You might find this snippet of Daniel Henninger’s latest Wall Street Journal column, on the dilemma the Democrats are facing, interesting:
With Mr. Trump’s approval rating stuck permanently in the low- to mid-40s, and 57% thinking the country is headed in the wrong direction, one would expect Democrats to be buoyant. Not the nonactivist Democrats I talk to. They’re depressed.
They like Mr. Biden, but it’s striking how many don’t think he’ll make it to the nomination. And if he falters, for them there is no Plan B unless Mr. Biden (or in their dreams, the sainted Barack Obama ) were to throw his support to one of the “normal” Democrats at the bottom of the standings—Sen. Klobuchar, Sen. Michael Bennet, Montana Gov. Steve Bullock or perhaps an undeclared candidate such as Ohio’s left-leaning but blue-collar Sen. Sherrod Brown. History’s most reluctant dark horse, Michael Bloomberg, might even re-emerge in a post-Biden vacuum.

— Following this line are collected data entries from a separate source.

(* ===== verification/AclCache.v ===== *)
(** * The permission cache over users, channels and tables

    Composes the evaluator ([internal/acl/evaluator.go]) with the managers it
    listens to. The channel manager implements the interface [ChannelTree] of
    the evaluator; the world holds the tables, both managers and the
    evaluator, and every operation runs the notifications its manager sends,
    in the order of the code. The specification is an evaluator without a
    cache: every answer of the cached one is the answer of an evaluation made
    at that moment. *)

From Stdlib Require Import ZArith Lia String.
From stdpp Require Import base numbers list gmap sets option.
From S2P Require Import Prelude Wire Fields Registry UserManager ChannelManager Acl.

Module AclCache.
Import Acl.

(** ** The channel manager as a [ChannelTree] *)

Section Tree.
Context `{SO : Channels.Sorter} {DB TX : Type} `{CS : Channels.ChannelStore DB TX}.

#[global] Instance manager_tree : ChannelTree (Channels.Manager DB) :=
  {| chain m id := default [] (Channels.AncestorChain m id);
     inherits m id := snd <$> Channels.GetChannelWithMeta m id |}.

Their frustration is born of the belief that a “normal” Democratic candidate should be able to beat the increasingly mercurial Mr. Trump. It’s a plausible scenario, but what really depresses many Democrats is the expectation that a normal candidacy isn’t going to happen.

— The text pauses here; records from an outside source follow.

Definition applyAdminVoiceState (vs : VoiceState) (us : UserState.t) : VoiceState * UserState.t :=
  let '(vs, us) :=
    if UserState.Has us UserState.SetDeaf then
      let vs := vs <| Deaf := UserState.Deaf us |> in
      if Deaf vs
      then (vs <| Mute := true |>, mark (us <| UserState.Mute := true |>) UserState.SetMute)
      else (vs, us)
    else (vs, us) in
  let '(vs, us) :=
    if UserState.Has us UserState.SetMute then
      let vs := vs <| Mute := UserState.Mute us |> in
      if negb (Mute vs)
      then (vs <| Deaf := false |>, mark (us <| UserState.Deaf := false |>) UserState.SetDeaf)
      else (vs, us)
    else (vs, us) in
  let vs := if UserState.Has us UserState.SetSuppress then vs <| Suppress := UserState.Suppress us |> else vs in
  let vs := if UserState.Has us UserState.SetPrioritySpeaker then vs <| PrioritySpeaker := UserState.PrioritySpeaker us |> else vs in
  (vs, us).

Definition applySuppressFromSpeak (vs : VoiceState) (maySpeak : bool) : VoiceState * bool :=
  if eqb maySpeak (Suppress vs) then (vs <| Suppress := negb maySpeak |>, true) else (vs, false).

Definition applyChannelEnterEffects (vs : VoiceState) (maySpeak : bool) : VoiceState * bool * bool :=
  let '(vs, priorityChanged) :=
    if PrioritySpeaker vs then (vs <| PrioritySpeaker := false |>, true) else (vs, false) in
  let '(vs, suppressChanged) := applySuppressFromSpeak vs maySpeak in
  (vs, priorityChanged, suppressChanged).

(** ** Deafened users are muted, and messages say what happened *)

(** Mumble's invariant on both pairs of flags. *)
Definition deaf_muted (vs : VoiceState) : bool :=
  (negb (SelfDeaf vs) || SelfMute vs) && (negb (Deaf vs) || Mute vs).

(** [us] tells the truth about the flag [bit] of [vs]. *)
Definition truthful (us : UserState.t) (bit : Z) (said flag : bool) : Prop := UserState.Has us bit = true -> said = flag.

Definition has_bit (x bit : Z) : bool := negb (Z.land x bit =? 0).
Lemma has_bit_lor x a b : has_bit (Z.lor x a) b = has_bit x b || has_bit a b.
Proof.
  unfold has_bit. rewrite Z.land_lor_distr_l. destruct (Z.eqb_spec (Z.lor (Z.land x b) (Z.land a b)) 0) as [E|E].
  - apply Z.lor_eq_0_iff in E as [-> ->]. done.
  - destruct (Z.eqb_spec (Z.land x b) 0) as [Ex|]; [|done]. destruct (Z.eqb_spec (Z.land a b) 0) as [Ea|]; [|done].
    by rewrite Ex, Ea in E.
Qed.

(** A change of one flag: what the message says of it is what happened, and a
    flag it does not mention is as before. *)
Definition told (us : UserState.t) (bit : Z) (said after before : bool) : Prop :=
  if UserState.Has us bit then said = after else after = before.

(** Computes the presence bits of constants. *)
Ltac const_bits := repeat match goal with |- context [has_bit ?a ?b] =>
  is_const a; let v := eval vm_compute in (has_bit a b) in
  match v with true => change (has_bit a b) with true | false => change (has_bit a b) with false end end.
Ltac fold_bits := change UserState.Has with (fun m bit => has_bit (UserState.SetFields m) bit); cbn -[has_bit Z.lor].

Lemma self_cascade vs us : deaf_muted vs = true ->
  let '(vs', us') := applySelfVoiceState vs us in
  deaf_muted vs' = true /\ Mute vs' = Mute vs /\ Deaf vs' = Deaf vs /\ Suppress vs' = Suppress vs /\
  PrioritySpeaker vs' = PrioritySpeaker vs /\
  told us' UserState.SetSelfMute (UserState.SelfMute us') (SelfMute vs') (SelfMute vs) /\
  told us' UserState.SetSelfDeaf (UserState.SelfDeaf us') (SelfDeaf vs') (SelfDeaf vs) /\
  told us' UserState.SetRecording (UserState.Recording us') (Recording vs') (Recording vs).
Proof.
  destruct vs as [mu de su sm sd ps rc], us as [x1 x2 x3 x4 x5 x6 x7 x8 sm' sd' x11 x12 x13 x14 x15 x16 x17 x18 rc' x20 x21 x22 x23 sf].
  unfold applySelfVoiceState, deaf_muted, told, mark. fold_bits. intros Hinv.
  destruct (has_bit sf UserState.SetSelfDeaf) eqn:B1, sd', (has_bit sf UserState.SetSelfMute) eqn:B2, sm', (has_bit sf UserState.SetRecording) eqn:B3;
    do 3 (cbn -[has_bit Z.lor]; rewrite ?has_bit_lor, ?B1, ?B2, ?B3; const_bits); cbn;
    split_and!; try done; by destruct sd, sm, de, mu.
Qed.
Lemma admin_cascade vs us : deaf_muted vs = true ->
  let '(vs', us') := applyAdminVoiceState vs us in
  deaf_muted vs' = true /\ SelfMute vs' = SelfMute vs /\ SelfDeaf vs' = SelfDeaf vs /\ Recording vs' = Recording vs /\
  told us' UserState.SetMute (UserState.Mute us') (Mute vs') (Mute vs) /\
  told us' UserState.SetDeaf (UserState.Deaf us') (Deaf vs') (Deaf vs) /\
  told us' UserState.SetSuppress (UserState.Suppress us') (Suppress vs') (Suppress vs) /\
  told us' UserState.SetPrioritySpeaker (UserState.PrioritySpeaker us') (PrioritySpeaker vs') (PrioritySpeaker vs).
Proof.
  destruct vs as [mu de su sm sd ps rc], us as [x1 x2 x3 x4 x5 mu' de' su' x9 x10 x11 x12 x13 x14 x15 x16 x17 ps' x19 x20 x21 x22 x23 sf].
  unfold applyAdminVoiceState, deaf_muted, told, mark. fold_bits. intros Hinv.
  destruct (has_bit sf UserState.SetDeaf) eqn:B1, de', (has_bit sf UserState.SetMute) eqn:B2, mu',
    (has_bit sf UserState.SetSuppress) eqn:B3, (has_bit sf UserState.SetPrioritySpeaker) eqn:B4;
    do 3 (cbn -[has_bit Z.lor]; rewrite ?has_bit_lor, ?B1, ?B2, ?B3, ?B4; const_bits); cbn;
    split_and!; try done; by destruct sd, sm, de, mu.
Qed.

It won’t happen because the Democratic left holds the commanding heights of politics now—traditional and social media, whose combined powers of candidate intimidation (as CNN’s climate groupthink proved) seem impossible to overcome. Building out from this “base,” the Democratic left thinks it has a once-in-a-lifetime chance to win the presidency.
Or, alternatively, Trump might be re-elected. Feel lucky, punk? The key problem is that the non-“normal” Democratic presidential candidates do not share the views of the voters of the Democratic electorate but of the progressive wing of the Democratic electorate which is less than half. And Democrats are presently around 30% of the total electorate.

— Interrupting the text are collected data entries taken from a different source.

Lemma speech_recipients s senderRef f : server_ok s -> Active (srv_registry s) senderRef = true -> Target f = 0 ->
  let sender := SessionID senderRef in
  exists rs, (RouteRef (server_config s) (ord 5%nat) senderRef f = Some (senderRef, stamped senderRef f, rs) \/
      (RouteRef (server_config s) (ord 5%nat) senderRef f = None /\ rs = [])) /\
    NoDup (map r_SessionID rs) /\
    (forall r, r ∈ rs -> SessionID (r_Session r) = r_SessionID r /\ frame (r_Delivery r) = stamped senderRef f) /\
    forall rf context, (exists r, r ∈ rs /\ r_Session r = rf /\ Context (r_Delivery r) = context) <->
      is_Some (edge_of s rf) /\ SessionID rf <> sender /\ not_deaf s (SessionID rf) /\ heard_as s sender (SessionID rf) context.
Proof.
  intros W Ha Ht sender. destruct (canSenderSpeak s sender) eqn:Hc.
  - apply (canSenderSpeak_spec s senderRef Ha) in Hc as Hc'. destruct Hc' as (u & Hu & Hs).
    destruct (route_normal (server_config s) (ord 5%nat) (fun sid => default 0 (ChannelIDOf (srv_users s) sid))
      (SessionIDsInChannel (srv_users s)) senderRef f (Hord _) eq_refl eq_refl eq_refl Ht Hc) as (rs & E & N & M).
    exists rs. split; [by left|]. split; [done|]. fold sender in M, Hu. replace (default 0 (ChannelIDOf (srv_users s) sender)) with (User.ChannelID u) in M
      by (unfold ChannelIDOf; by rewrite Hu).
    unfold admitted, filter_recipient, resolve_session in M. cbn [server_config FilterRecipient ResolveSession] in M.
    setoid_rewrite andb_true_iff in M. setoid_rewrite negb_true_iff in M. setoid_rewrite Z.eqb_neq in M.
    setoid_rewrite (fun sid => audioFilterRecipient_spec s sender sid W) in M.
    split.
    + intros r (_ & Hr & Hm)%M. split; [by apply (Ref_session s)|]. by apply merged_frame in Hm.
    + intros rf context. split.
      * intros (r & Hr & <- & <-). apply M in Hr as ((Hne & Hd & rf' & Hs' & Hr' & He) & Hr & Hm).
        assert (rf' = r_Session r) as -> by congruence. rewrite Hs'. split; [done|]. split; [done|]. split; [done|].
        by apply (heard_merged s sender u (stamped senderRef f)).
      * intros (He & Hne & Hd & Hh). destruct (heard_some s sender u (stamped senderRef f) (SessionID rf) context W Hu Hs Hh) as (d & Hm & <-).
        exists (mkRecipient (SessionID rf) rf d). split; [|done]. apply M. cbn.
        assert (Ref (srv_registry s) (SessionID rf) = Some rf) as Hr by (by apply Active_Ref, Active_edge).
        split; [|done]. split; [done|]. split; [done|]. eauto.
  - exists []. split; [right; split; [|done]|].
    { unfold RouteRef. fold (stamped senderRef f). change (Target (stamped senderRef f)) with (Target f). rewrite Ht.
      unfold can_speak. cbn [server_config HasSender CanSenderSpeak negb orb andb Z.ltb Z.compare Z.eqb]. fold sender. by rewrite Hc. }
    split; [constructor|]. split; [by intros r ?%elem_of_nil|]. intros rf context. split; [by intros (r & ?%elem_of_nil & _)|].
    intros (_ & _ & _ & Hh). exfalso. assert (canSenderSpeak s sender = true); [|congruence]. apply canSenderSpeak_spec; [done|].
    unfold heard_as, speaks_in in Hh. naive_solver.
Qed.

(** ** From the recipients to the edges *)

(** The position of the sender is for those in the same plugin context. *)
Definition shares_context s (sender sid : Z) : Prop :=
  exists u v, Snapshot (srv_users s) sender = Some u /\ Snapshot (srv_users s) sid = Some v /\ User.PluginContext u = User.PluginContext v.

Record batch_of s (sender : Z) (r : Recipient) (v : VoiceRecipient) : Prop := {
  bo_active : is_Some (edge_of s (r_Session r));
  bo_session : br_Session v = r_Session r;
  bo_context : br_Context v = Context (r_Delivery r);
  bo_volume : br_Volume v = VolumeAdjustment (r_Delivery r);
  bo_position : br_HasPosition v = true <-> HasPosition (frame (r_Delivery r)) = true /\ shares_context s sender (r_SessionID r) }.
Lemma batch_recipient_Some s sender r v : batch_recipient s sender r = Some v -> batch_of s sender r v.
Proof.
  unfold batch_recipient. destruct (Active _ (r_Session r)) eqn:Ha; cbn [negb]; [|done]. intros [= <-].
  split; [by apply Active_edge|done..|]. cbn. rewrite andb_true_iff. unfold shares_context.
  destruct (Snapshot _ sender) as [u|], (Snapshot _ (r_SessionID r)) as [w|]; [|split; [by intros []|by intros (_ & ? & ? & ? & ? & _)]..].
  rewrite bool_decide_eq_true. split; [intros [? ?]; eauto 8|by intros (? & ? & ? & [= <-] & [= <-] & ?)].
Qed.
Lemma batch_recipient_active s sender r : is_Some (edge_of s (r_Session r)) -> is_Some (batch_recipient s sender r).
Proof. intros H%Active_edge. unfold batch_recipient. by rewrite H. Qed.

Lemma batch_once s sender rs (P : VoiceRecipient -> Prop) `{forall v, Decision (P v)} : NoDup (map r_SessionID rs) ->
  (forall r, r ∈ rs -> SessionID (r_Session r) = r_SessionID r) ->
  NoDup (map br_Session (filter P (omap (batch_recipient s sender) rs))).
Proof.
  intros N Hs. induction rs as [|r rs IH]; [constructor|]. apply list.NoDup_cons in N as [Hn N]. cbn.
  specialize (IH N ltac:(intros; apply Hs; by right)). destruct (batch_recipient s sender r) as [v|] eqn:Ev; [|done].
  rewrite list.filter_cons. case_decide; [|done]. constructor; [|done].
  intros (v' & E & [_ (r' & Hr' & Ev')%list_elem_of_omap]%list_elem_of_filter)%list_elem_of_fmap.
  apply batch_recipient_Some in Ev as [_ Ev _ _ _], Ev' as [_ Ev' _ _ _]. apply Hn, list_elem_of_fmap. exists r'. split; [|done].
  rewrite <- (Hs r) by (by left). rewrite <- (Hs r') by (by right). by rewrite <- Ev, <- Ev', E.
Qed.

(** C12: ordinary speech goes where it should and nowhere else. For an active
    sender, every edge gets at most one batch, with the sender and the frame
    stamped with its session, and no session twice. The session [rf] gets the
    frame on the edge [e] exactly when it is active there, is not the sender,
    is not deaf, and the sender (neither muted nor suppressed) has Speak in a
    channel connected to its own by links which [rf] is in, or listens to; it
    comes as normal speech in the first case and as listened speech if only
    the second holds. The position is passed on only to a session in the same
    plugin context. *)
Theorem speech_delivered s (senderRef : SessionRef) (f : Frame) :
  (forall l, ordE l ≡ₚ l) -> server_ok s -> Active (srv_registry s) senderRef = true -> Target f = 0 ->
  let out := voice_in s senderRef f in
  let sender := SessionID senderRef in
  NoDup (map fst out) /\
  (forall e b, (e, b) ∈ out -> b_Sender b = senderRef /\ b_Frame b = stamped senderRef f /\ NoDup (map br_Session (b_Recipients b)) /\
     forall r, r ∈ b_Recipients b ->
       br_HasPosition r = true <-> HasPosition f = true /\ shares_context s sender (SessionID (br_Session r))) /\
  forall e rf context,
    (exists b r, (e, b) ∈ out /\ r ∈ b_Recipients b /\ br_Session r = rf /\ br_Context r = context) <->
    e ∈ voice s /\ edge_of s rf = Some e /\ SessionID rf <> sender /\ not_deaf s (SessionID rf) /\ heard_as s sender (SessionID rf) context.
Proof.
  intros HE W Ha Ht out sender. destruct (speech_recipients s senderRef f W Ha Ht) as (rs & E & N & Hr & M). fold sender in M.
  pose proof (fun r H => proj1 (Hr r H)) as Hid.
  assert (out = DispatchVoice s (mkBatch senderRef (stamped senderRef f) (omap (batch_recipient s sender) rs))) as Eout.
  { unfold out, voice_in. destruct E as [->|[-> ->]].
    - unfold SendVoice. rewrite Ha. done.
    - unfold DispatchVoice. cbn. rewrite Ha. cbn. rewrite dom_empty_L, elements_empty.
      assert (ordE [] = []) as -> by (apply Permutation_nil; symmetry; apply HE). done. }
  rewrite Eout. split; [by apply DispatchVoice_edges|]. setoid_rewrite (fun e b => elem_of_DispatchVoice s _ e b HE). cbn [b_Sender b_Frame b_Recipients].
  split.
  - intros e b (_ & _ & _ & ->). cbn. split; [done|]. split; [done|]. split; [by apply batch_once|].
    intros v [_ (r & Hin & [_ Ev _ _ Hp]%batch_recipient_Some)%list_elem_of_omap]%list_elem_of_filter.
    destruct (Hr r Hin) as [Hs Hf]. rewrite Hp, Hf, Ev, Hs. done.
  - intros e rf context. split.
    + intros (b & v & (_ & Hv & _ & ->) & Hin & <- & <-). cbn in Hin.
      apply list_elem_of_filter in Hin as [He (r & Hin & [_ Es Ec _ _]%batch_recipient_Some)%list_elem_of_omap].
      split; [done|]. split; [done|]. apply M. exists r. by rewrite Es, Ec.
    + intros (Hv & He & Hrest). destruct (proj2 (M rf context)) as (r & Hin & Es & Ec); [by rewrite He|].
      destruct (batch_recipient_active s sender r) as [v Ev]; [by rewrite Es, He|]. pose proof (batch_recipient_Some _ _ _ _ Ev) as [_ Es' Ec' _ _].
      assert (v ∈ filter (fun r => edge_of s (br_Session r) = Some e) (omap (batch_recipient s sender) rs)) as Hfin.
      { apply list_elem_of_filter. split; [by rewrite Es', Es|]. apply list_elem_of_omap. eauto. }
      eexists _, v. split; [split; [done|]; split; [done|]; split; [|reflexivity]|].
      * cbn. intros Hnil. rewrite Hnil in Hfin. by apply elem_of_nil in Hfin.
      * cbn. split; [done|]. split; congruence.
Qed.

The non-“normal” Democratic presidential candidates do represent the views of the supportive media outlets which means that it’s very difficult for that message to get out. The assumption is that every prospective Democratic voter hates Trump as much they do.
Pointing to President Trump’s low approval rating is meaningless. People can disapprove of him yet vote for him anyway if the alternative is bad enough.